Pour faciliter la mise en place de ces structures et gagner en réactivité, elle propose de créer un fonds d’accueil d’urgence, financé par l’État et doté de 10 millions d’euros par an, qui pourrait également soutenir des « initiatives citoyennes solidaires ». Le traitement des demandes d’asile devrait être réduit à six mois, en intégrant l’examen par l’Office français de protection des réfugiés et apatrides (Ofpra) et l’éventuel recours devant la Cour nationale du droit d’asile (CNDA), afin d’« éviter l’embolie du système d’hébergement et favoriser l’intégration des personnes ayant droit à la protection ». Anne Hidalgo note en effet que les centres d’accueil pour demandeurs d’asile (Cada) accueillent trop de réfugiés statutaires « parce que trop peu est fait pour faciliter leur accès à l’emploi et au logement ordinaire » ; ce faisant, ces Cada ne sont pas en mesure d’accueillir les nouveaux demandeurs d’asile obligés de recourir à des solutions d’urgence, soit dans des hôtels sociaux miteux au coût prohibitif, soit en trouvant refuge dans la rue, dans des campements de fortune. Le nombre de places devrait presque doubler en cinq ans, passant de 40 ­000 en 2017 à 75 000 en 2022, pour un budget annuel atteignant à terme 406 millions d’euros.

Le deuxième axe consiste à construire une « véritable politique d’intégration inscrite dans la durée ». En son absence, actuellement, les pouvoirs publics naviguent à vue. Plutôt que d’anticiper les besoins, ils en sont réduits à calfeutrer les brèches, dans le meilleur des cas. Ainsi, les crédits nécessaires à l’hébergement ainsi qu’aux formations linguistiques, civiques et professionnelles devraient être planifiés sur cinq ans. Le délai à l’issue duquel les demandeurs d’asile seraient autorisés à travailler serait ramené de neuf à six mois. La durée du contrat d’accueil et d’intégration, aujourd’hui de cinq ans, pourrait être allongée lorsque la situation l’exige.

Enfin, la maire de Paris propose que le ministère de l’intérieur ne soit plus seul responsable de la politique d’intégration des migrants. Celle-ci, affirme-t-elle, devrait faire l’objet d’une délégation interministérielle. Traitée en partenariat avec les collectivités territoriales, les associations et les initiatives locales, elle devrait être coordonnée par une Agence de l’accueil et de l’intégration, placée sous la responsabilité d’un haut-commissaire, lui-même sous la tutelle du premier ministre. Cette agence disposerait également de compétences en matière de gestion des situations d’urgence humanitaire.

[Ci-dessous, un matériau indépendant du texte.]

(** * Chat transcript and PDF-to-audio converter: state models and properties

    A shallow embedding of the two stateful React components of the
    application, [Chat] (src/components/Chat.jsx) and [Converter]
    (src/components/Converter.jsx).

    Rendering model.  A component function is re-run after every event, so a
    handler created by one render closes over the state committed by all the
    events before it.  A handler is therefore a function from the committed
    state to the next committed state.  Work that the handler defers (the
    callback of [setTimeout], the continuation after [await]) is kept in the
    state as a pending item together with the values its closure captured,
    and runs as an event of its own. *)

From Stdlib Require Import String Ascii.
From Stdlib Require Import List NArith Bool Arith Lia.
Import ListNotations.

Set Implicit Arguments.

(** ** JavaScript strings *)

Module JS.

(** A string is its sequence of UTF-16 code units. *)
Definition jsstring : Type := list N.

(** A literal of the source, all of whose characters are ASCII. *)
Fixpoint lit (s : string) : jsstring :=
  match s with
  | EmptyString => []
  | String c r => N_of_ascii c :: lit r
  end.
Arguments lit s%_string.

(** WhiteSpace and LineTerminator code points of ECMAScript, the characters
    removed by [String.prototype.trim].  All lie in the basic plane, so a
    code point is one code unit. *)
Definition isWhiteSpace (c : N) : bool :=
  ((0x09 <=? c) && (c <=? 0x0D) || (c =? 0x20) || (c =? 0xA0)
   || (c =? 0x1680) || (0x2000 <=? c) && (c <=? 0x200A)
   || (c =? 0x2028) || (c =? 0x2029) || (c =? 0x202F) || (c =? 0x205F)
   || (c =? 0x3000) || (c =? 0xFEFF))%N.

Fixpoint trimStart (s : jsstring) : jsstring :=
  match s with
  | [] => []
  | c :: r => if isWhiteSpace c then trimStart r else s
  end.

Definition trimEnd (s : jsstring) : jsstring := rev (trimStart (rev s)).

Definition trim (s : jsstring) : jsstring := trimEnd (trimStart s).

(** ToBoolean on a string: only the empty string is falsy. *)
Definition truthy (s : jsstring) : bool :=
  match s with
  | [] => false
  | _ :: _ => true
  end.

(** Strict equality [===] of two strings. *)
Fixpoint eqb (s t : jsstring) : bool :=
  match s, t with
  | [], [] => true
  | c :: s', d :: t' => (c =? d)%N && eqb s' t'
  | _, _ => false
  end.

Definition blank (s : jsstring) : bool := forallb isWhiteSpace s.

End JS.

Import JS.

(** ** The chat component (src/components/Chat.jsx) *)

Module Chat.

(** The two values of the [sender] field, ["user"] and ["bot"]. *)
Inductive Sender : Type := user | bot.

Record Message : Type := mkMessage {
  id : nat;
  text : jsstring;
  sender : Sender
}.

(** A callback registered with [setTimeout]: its delay in milliseconds and
    the [botResponse] object its closure builds from the captured
    [messages]. *)
Record Timer : Type := mkTimer {
  delay : nat;
  botResponse : Message
}.

Record State : Type := mkState {
  message : jsstring;         (* useState("") : the input box *)
  messages : list Message;    (* useState([...]) : the transcript *)
  timers : list Timer         (* pending setTimeout callbacks, oldest first *)
}.

Definition greeting : jsstring := lit "Hello! How can I assist you today?".
Definition demoResponse : jsstring :=
  lit "Thanks for your message! This is a demo response.".

Definition initialMessages : list Message :=
  [ mkMessage 1 greeting bot; mkMessage 2 (lit "Hi!") user ].

Definition init : State := mkState [] initialMessages [].

Definition setMessage (v : jsstring) (st : State) : State :=
  mkState v (messages st) (timers st).

Definition handleSendMessage (st : State) : State :=
  if truthy (trim (message st)) then
    let newMessage :=
      mkMessage (length (messages st) + 1) (message st) user in
    let response :=
      mkMessage (length (messages st) + 2) demoResponse bot in
    mkState [] (messages st ++ [newMessage])
            (timers st ++ [mkTimer 1000 response])
  else st.

(** The oldest pending callback runs:
    [setMessages((prev) => [...prev, botResponse])].  All callbacks have the
    same delay, so they run in the order they were registered. *)
Definition timeout (st : State) : State :=
  match timers st with
  | [] => st
  | t :: rest => mkState (message st) (messages st ++ [botResponse t]) rest
  end.

Definition handleKeyPress (key : jsstring) (shiftKey : bool) (st : State)
  : State :=
  if JS.eqb key (lit "Enter") && negb shiftKey then handleSendMessage st
  else st.

(** [disabled={!message.trim()}] on the Send button. *)
Definition sendDisabled (st : State) : bool :=
  negb (truthy (trim (message st))).

Definition clickSend (st : State) : State :=
  if sendDisabled st then st else handleSendMessage st.

Inductive Event : Type :=
| Change (v : jsstring)                       (* onChange of the input *)
| KeyPress (key : jsstring) (shiftKey : bool) (* onKeyPress of the input *)
| ClickSend                                   (* onClick of Send *)
| Expire.                                    (* a timer expires *)

Definition step (st : State) (e : Event) : State :=
  match e with
  | Change v => setMessage v st
  | KeyPress k s => handleKeyPress k s st
  | ClickSend => clickSend st
  | Expire => timeout st
  end.

Definition run (evs : list Event) (st : State) : State :=
  fold_left step evs st.

Definition ids (st : State) : list nat := map id (messages st).

(** Number of exchanges whose reply has not been appended yet. *)
Definition inFlight (st : State) : nat := length (timers st).

Fixpoint strictlyIncreasing (l : list nat) : bool :=
  match l with
  | [] => true
  | x :: r =>
      match r with
      | [] => true
      | y :: _ => (x <? y) && strictlyIncreasing r
      end
  end.

(** One exchange run to its end: the text is typed and sent, and the reply
    arrives before anything else happens. *)
Definition exchange (st : State) (v : jsstring) : State :=
  timeout (handleSendMessage (setMessage v st)).

(** The timers that a call of [handleSendMessage] registers. *)
Definition registered (st : State) : list Timer :=
  skipn (length (timers st)) (timers (handleSendMessage st)).

(** The texts that assistant-origin entries can carry. *)
Definition replyInvariant (st : State) : Prop :=
  Forall (fun t => text (botResponse t) = demoResponse) (timers st)
  /\ Forall (fun m => sender m = bot ->
                      text m = greeting \/ text m = demoResponse)
            (messages st).

(** What the first entries of a transcript look like. *)
Definition headInvariant (st : State) : Prop :=
  exists l,
    messages st = initialMessages ++ l
    /\ match l with
       | [] => timers st = []
       | m :: _ => id m = 3 /\ sender m = user
       end.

Cette annonce intervient alors que le centre de premier accueil de Paris, ouvert depuis le 10 novembre, est saturé. Le flux des sorties vers les centres d’accueil et d’orientation (CAO) est trop réduit pour permettre d’accueillir les quelque 70 nouvelles personnes se présentant chaque jour. En attendant de pouvoir rentrer, ces migrants dorment la nuit dans les alentours. Ils sont à ce jour environ 1 600.

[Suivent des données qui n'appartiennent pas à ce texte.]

(** ** The target registry (the same text in both scripts) *)

(** [gps_pc.py] lines 24-29, [gps_android.py] lines 15-20 *)
Definition initial_target_location : gmap string pyval :=
  {[ "latitude" := PyNone; "longitude" := PyNone;
     "altitude" := PyInt 0; "isSet" := PyBool false ]}.

(** [gps_pc.py] lines 81-96, [gps_android.py] lines 94-110. The third
    parameter is [None] when the caller omits [alt]. *)
Definition set_target_location (lat lon : pyval) (alt : option pyval)
  : M unit :=
  let alt := default (PyInt 0) alt in
  assign_target_location
    {[ "latitude" := lat; "longitude" := lon;
       "altitude" := alt; "isSet" := PyBool true ]} ;;;
  print ("[*] Target location set to: Lat=" ++ str_of_val lat
         ++ ", Lon=" ++ str_of_val lon ++ ", Alt=" ++ str_of_val alt).

(** [gps_pc.py] lines 98-109, [gps_android.py] lines 112-123 *)
Definition clear_target_location : M unit :=
  assign_target_location
    {[ "latitude" := PyNone; "longitude" := PyNone;
       "altitude" := PyInt 0; "isSet" := PyBool false ]} ;;;
  print "[*] Target location cleared".

(** The states of the registry the program can be in: the initial binding,
    then any calls of the two writers whose coordinate arguments satisfy
    [P], interleaved with any activity that does not rebind the global. *)
Inductive reachable (P : pyval -> Prop) : world -> Prop :=
| reach_init w :
    target_location w = initial_target_location -> reachable P w
| reach_set w lat lon alt w' :
    reachable P w -> P lat -> P lon ->
    set_target_location lat lon alt w = Return tt w' ->
    reachable P w'
| reach_clear w w' :
    reachable P w ->
    clear_target_location w = Return tt w' ->
    reachable P w'
| reach_other w w' :
    reachable P w ->
    target_location w' = target_location w ->
    reachable P w'.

Les préconisations d’Anne Hidalgo, qui ont récemment été soutenues à l’unanimité par le conseil de Paris, interviennent par ailleurs à quelques jours de la présentation, prévue le 12 juillet par le ministre de l’intérieur, d’un plan sur l’asile dont la priorité est de renvoyer le plus possible de déboutés du droit d’asile. En prenant le contre-pied d’une politique répressive, elle court le risque de la confrontation avec Gérard Collomb dont la seule réponse à l’égard du retour des migrants à Calais a été d’envoyer des unités de policiers supplémentaires tout en refusant l’ouverture de centres d’accueil dans la région.

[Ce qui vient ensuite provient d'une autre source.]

(** * JoltJS.h: collision layers, layer filters and the simulation driver

    A shallow embedding of [src/JoltJS.h].  The header is glue code on top
    of the Jolt engine: it defines the object and broadphase layers, the
    mapping between them, the two layer filters, the two diagnostic
    callbacks and the [JoltInterface] class that owns the engine objects.

    The engine itself is not part of the header.  What the header needs
    from it (the assertion macro, the engine classes whose constructors the
    driver calls, the world update) is modelled below and marked as such. *)

From Stdlib Require Import NArith ZArith QArith List String Bool Lia DecimalString.
Import ListNotations.

Local Close Scope Q_scope.
Local Open Scope N_scope.

(** ** Build configuration *)

(** What the translation unit is compiled against: the assertion switch,
    the spelling of [__FILE__], and the two constants [cMaxPhysicsJobs] and
    [cMaxPhysicsBarriers], which the header uses but the engine declares. *)
Record Build : Type := mkBuild {
  JPH_ENABLE_ASSERTS : bool;
  FILE_name : string;
  cMaxPhysicsJobs : Z;
  cMaxPhysicsBarriers : Z
}.

(** ** Machine integers *)

(** [ObjectLayer] is the engine's unsigned 16-bit layer tag, [uint] its
    unsigned 32-bit integer.  Both are carried as [N]. *)
Definition ObjectLayer : Type := N.
Definition uint : Type := N.

(** Integral promotion of an [ObjectLayer] to [int]: value preserving. *)
Definition promote (l : ObjectLayer) : Z := Z.of_N l.

(** [(int)u] for an unsigned 32-bit [u]: two's complement reading. *)
Definition to_int (u : uint) : Z :=
  if u <? 2 ^ 31 then Z.of_N u else (Z.of_N u - 2 ^ 32)%Z.

Definition INT_MIN : Z := (- 2 ^ 31)%Z.
Definition INT_MAX : Z := (2 ^ 31 - 1)%Z.

(** ** The process: global hooks, the factory singleton, the terminal *)

(** Terminal output, one entry per line written with [<< endl]. *)
Definition tty : Type := list string.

Alors qu’arrive à échéance le délai fixé par le tribunal administratif de Lille exigeant de l’État la mise en place de points d’eau, de sanitaires et de douches ainsi que l’accès à des repas (lire notre article), les autorités n’ont rien fait. À Paris, anticipant peut-être l’annonce de la maire de Paris, le préfet d’Île-de-France, Michel Cadot, a promis, quelques heures avant son intervention publique, une opération de « mise à l’abri » des migrants installés à proximité du centre de premier accueil.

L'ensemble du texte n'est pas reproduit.